◆ TASK GOAL
Gather every line from the entries below that includes "which".

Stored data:
------------------------------------------------------------------------

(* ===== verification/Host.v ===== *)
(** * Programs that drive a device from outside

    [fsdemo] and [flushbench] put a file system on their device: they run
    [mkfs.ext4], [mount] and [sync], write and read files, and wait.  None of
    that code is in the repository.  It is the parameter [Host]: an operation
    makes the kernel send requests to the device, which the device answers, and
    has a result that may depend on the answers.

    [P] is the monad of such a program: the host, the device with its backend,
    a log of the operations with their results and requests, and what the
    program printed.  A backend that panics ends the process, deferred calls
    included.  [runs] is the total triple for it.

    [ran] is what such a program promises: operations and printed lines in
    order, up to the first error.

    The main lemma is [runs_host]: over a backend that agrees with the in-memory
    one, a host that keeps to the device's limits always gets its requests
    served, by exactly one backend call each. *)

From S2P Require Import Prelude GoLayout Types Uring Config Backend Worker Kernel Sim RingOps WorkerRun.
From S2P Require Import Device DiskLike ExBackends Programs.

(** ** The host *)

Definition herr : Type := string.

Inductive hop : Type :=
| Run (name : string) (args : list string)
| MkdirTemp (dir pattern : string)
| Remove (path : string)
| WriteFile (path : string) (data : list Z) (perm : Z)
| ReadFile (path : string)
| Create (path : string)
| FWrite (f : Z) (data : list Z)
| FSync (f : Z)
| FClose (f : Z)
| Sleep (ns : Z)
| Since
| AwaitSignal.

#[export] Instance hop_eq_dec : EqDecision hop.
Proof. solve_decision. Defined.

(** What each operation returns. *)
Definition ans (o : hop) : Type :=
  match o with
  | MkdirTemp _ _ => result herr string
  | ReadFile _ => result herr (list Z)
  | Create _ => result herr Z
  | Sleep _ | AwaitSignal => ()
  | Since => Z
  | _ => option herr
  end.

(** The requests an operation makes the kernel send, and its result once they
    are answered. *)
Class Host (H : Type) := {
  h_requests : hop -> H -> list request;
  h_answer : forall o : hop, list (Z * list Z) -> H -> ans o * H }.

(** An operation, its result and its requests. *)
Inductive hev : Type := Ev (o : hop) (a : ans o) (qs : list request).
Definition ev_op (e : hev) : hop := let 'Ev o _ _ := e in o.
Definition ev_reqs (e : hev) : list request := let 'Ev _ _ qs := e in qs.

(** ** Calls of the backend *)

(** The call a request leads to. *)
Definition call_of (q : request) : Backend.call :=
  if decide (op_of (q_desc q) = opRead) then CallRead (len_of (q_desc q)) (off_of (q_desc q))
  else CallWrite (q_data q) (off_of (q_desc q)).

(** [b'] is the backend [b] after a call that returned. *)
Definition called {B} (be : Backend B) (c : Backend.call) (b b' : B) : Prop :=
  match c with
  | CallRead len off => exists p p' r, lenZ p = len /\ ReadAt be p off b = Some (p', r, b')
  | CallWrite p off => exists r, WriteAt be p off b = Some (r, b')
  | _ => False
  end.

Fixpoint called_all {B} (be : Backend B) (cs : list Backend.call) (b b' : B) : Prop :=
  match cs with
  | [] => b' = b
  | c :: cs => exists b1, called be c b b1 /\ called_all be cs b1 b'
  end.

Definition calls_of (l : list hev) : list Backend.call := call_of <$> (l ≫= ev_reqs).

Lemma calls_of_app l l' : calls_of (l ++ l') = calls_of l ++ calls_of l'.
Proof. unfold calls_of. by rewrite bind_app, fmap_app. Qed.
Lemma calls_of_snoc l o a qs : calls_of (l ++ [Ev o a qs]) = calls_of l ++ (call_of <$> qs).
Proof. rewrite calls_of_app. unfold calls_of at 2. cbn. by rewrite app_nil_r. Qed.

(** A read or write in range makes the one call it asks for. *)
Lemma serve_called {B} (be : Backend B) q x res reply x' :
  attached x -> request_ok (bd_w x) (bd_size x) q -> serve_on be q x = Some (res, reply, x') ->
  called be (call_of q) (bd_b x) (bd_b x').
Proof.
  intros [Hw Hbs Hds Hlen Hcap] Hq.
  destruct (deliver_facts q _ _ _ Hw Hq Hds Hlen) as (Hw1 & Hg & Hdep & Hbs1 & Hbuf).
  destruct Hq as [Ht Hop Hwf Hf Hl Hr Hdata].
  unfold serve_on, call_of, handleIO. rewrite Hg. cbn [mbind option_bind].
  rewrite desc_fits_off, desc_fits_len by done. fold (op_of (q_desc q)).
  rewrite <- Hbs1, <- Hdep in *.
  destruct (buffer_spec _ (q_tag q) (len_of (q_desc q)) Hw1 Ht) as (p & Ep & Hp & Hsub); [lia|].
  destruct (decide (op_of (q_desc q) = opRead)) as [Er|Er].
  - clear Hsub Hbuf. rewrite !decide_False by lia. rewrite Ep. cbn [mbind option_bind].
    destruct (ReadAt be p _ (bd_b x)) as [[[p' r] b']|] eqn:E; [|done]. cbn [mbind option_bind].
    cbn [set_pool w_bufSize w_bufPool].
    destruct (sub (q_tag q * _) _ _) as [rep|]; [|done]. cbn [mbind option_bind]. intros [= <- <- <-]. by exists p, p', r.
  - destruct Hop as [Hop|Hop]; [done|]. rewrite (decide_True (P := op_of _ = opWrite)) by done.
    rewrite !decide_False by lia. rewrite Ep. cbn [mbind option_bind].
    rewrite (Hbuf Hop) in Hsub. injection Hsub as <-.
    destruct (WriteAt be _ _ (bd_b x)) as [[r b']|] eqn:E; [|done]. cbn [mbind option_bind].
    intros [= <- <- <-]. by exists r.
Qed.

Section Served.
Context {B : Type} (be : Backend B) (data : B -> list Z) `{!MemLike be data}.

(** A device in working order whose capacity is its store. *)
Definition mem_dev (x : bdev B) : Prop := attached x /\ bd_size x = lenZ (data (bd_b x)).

------------------------------------------------------------------------

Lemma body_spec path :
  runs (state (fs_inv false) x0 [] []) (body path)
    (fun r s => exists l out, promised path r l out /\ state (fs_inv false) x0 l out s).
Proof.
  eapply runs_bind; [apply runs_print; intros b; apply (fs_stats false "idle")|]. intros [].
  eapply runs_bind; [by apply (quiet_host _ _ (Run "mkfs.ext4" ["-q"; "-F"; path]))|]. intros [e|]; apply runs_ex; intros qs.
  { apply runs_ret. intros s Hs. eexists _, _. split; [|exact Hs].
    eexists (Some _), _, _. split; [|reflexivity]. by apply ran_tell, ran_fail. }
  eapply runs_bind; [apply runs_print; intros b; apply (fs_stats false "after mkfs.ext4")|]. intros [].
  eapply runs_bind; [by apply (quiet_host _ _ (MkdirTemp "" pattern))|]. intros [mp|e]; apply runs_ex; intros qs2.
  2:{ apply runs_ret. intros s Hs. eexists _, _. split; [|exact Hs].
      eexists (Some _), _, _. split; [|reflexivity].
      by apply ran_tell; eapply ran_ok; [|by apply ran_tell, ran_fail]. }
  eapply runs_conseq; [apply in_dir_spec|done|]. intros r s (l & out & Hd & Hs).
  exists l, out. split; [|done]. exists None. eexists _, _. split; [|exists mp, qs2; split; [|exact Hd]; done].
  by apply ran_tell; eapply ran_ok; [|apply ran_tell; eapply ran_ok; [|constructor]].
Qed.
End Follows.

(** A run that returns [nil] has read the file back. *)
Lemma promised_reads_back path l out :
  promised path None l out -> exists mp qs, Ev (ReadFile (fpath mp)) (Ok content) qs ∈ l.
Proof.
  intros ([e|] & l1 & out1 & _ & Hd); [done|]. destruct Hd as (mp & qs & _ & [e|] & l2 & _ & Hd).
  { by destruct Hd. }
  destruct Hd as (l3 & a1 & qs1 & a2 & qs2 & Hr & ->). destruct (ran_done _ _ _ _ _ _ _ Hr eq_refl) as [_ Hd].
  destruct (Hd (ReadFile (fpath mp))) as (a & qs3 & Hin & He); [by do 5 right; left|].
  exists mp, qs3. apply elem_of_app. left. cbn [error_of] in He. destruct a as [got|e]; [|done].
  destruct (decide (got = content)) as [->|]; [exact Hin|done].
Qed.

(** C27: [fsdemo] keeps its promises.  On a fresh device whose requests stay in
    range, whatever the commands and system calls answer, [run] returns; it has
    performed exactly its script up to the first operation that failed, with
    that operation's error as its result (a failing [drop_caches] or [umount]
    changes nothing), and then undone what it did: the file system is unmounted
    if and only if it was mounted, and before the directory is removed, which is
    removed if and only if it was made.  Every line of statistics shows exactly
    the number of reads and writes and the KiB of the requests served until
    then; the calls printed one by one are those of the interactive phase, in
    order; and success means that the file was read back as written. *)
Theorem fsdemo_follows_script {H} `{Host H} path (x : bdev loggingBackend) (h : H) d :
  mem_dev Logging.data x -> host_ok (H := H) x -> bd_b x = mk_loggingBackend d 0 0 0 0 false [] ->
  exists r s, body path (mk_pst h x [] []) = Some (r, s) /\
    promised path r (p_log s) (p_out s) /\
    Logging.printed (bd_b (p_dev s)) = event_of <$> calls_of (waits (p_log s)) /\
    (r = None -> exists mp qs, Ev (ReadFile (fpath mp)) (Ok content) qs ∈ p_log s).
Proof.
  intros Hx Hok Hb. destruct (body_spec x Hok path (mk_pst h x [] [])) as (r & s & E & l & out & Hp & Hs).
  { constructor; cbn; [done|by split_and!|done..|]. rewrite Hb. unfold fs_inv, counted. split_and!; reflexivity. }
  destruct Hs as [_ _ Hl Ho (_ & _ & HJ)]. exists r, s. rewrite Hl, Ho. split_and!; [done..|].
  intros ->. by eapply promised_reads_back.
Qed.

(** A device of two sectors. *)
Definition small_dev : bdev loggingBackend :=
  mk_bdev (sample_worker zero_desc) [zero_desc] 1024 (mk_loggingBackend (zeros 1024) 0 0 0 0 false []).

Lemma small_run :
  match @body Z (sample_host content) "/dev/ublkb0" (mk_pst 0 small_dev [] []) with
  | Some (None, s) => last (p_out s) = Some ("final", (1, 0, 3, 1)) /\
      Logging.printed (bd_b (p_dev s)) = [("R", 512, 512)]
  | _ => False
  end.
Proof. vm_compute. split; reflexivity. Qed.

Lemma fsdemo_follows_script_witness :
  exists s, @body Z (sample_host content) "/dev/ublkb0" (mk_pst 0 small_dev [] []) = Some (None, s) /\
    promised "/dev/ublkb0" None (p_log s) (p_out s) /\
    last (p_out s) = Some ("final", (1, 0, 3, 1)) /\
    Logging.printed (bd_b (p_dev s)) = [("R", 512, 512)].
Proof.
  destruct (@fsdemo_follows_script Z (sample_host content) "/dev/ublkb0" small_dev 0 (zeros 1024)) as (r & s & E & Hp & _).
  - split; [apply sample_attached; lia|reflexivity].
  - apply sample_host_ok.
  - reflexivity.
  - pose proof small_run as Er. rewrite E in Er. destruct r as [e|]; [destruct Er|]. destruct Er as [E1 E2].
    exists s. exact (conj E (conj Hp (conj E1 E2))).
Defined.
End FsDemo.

------------------------------------------------------------------------

◆ RESPONSE FOR THIS EXERCISE
    makes the kernel send requests to the device, which the device answers, and
    if and only if it was mounted, and before the directory is removed, which is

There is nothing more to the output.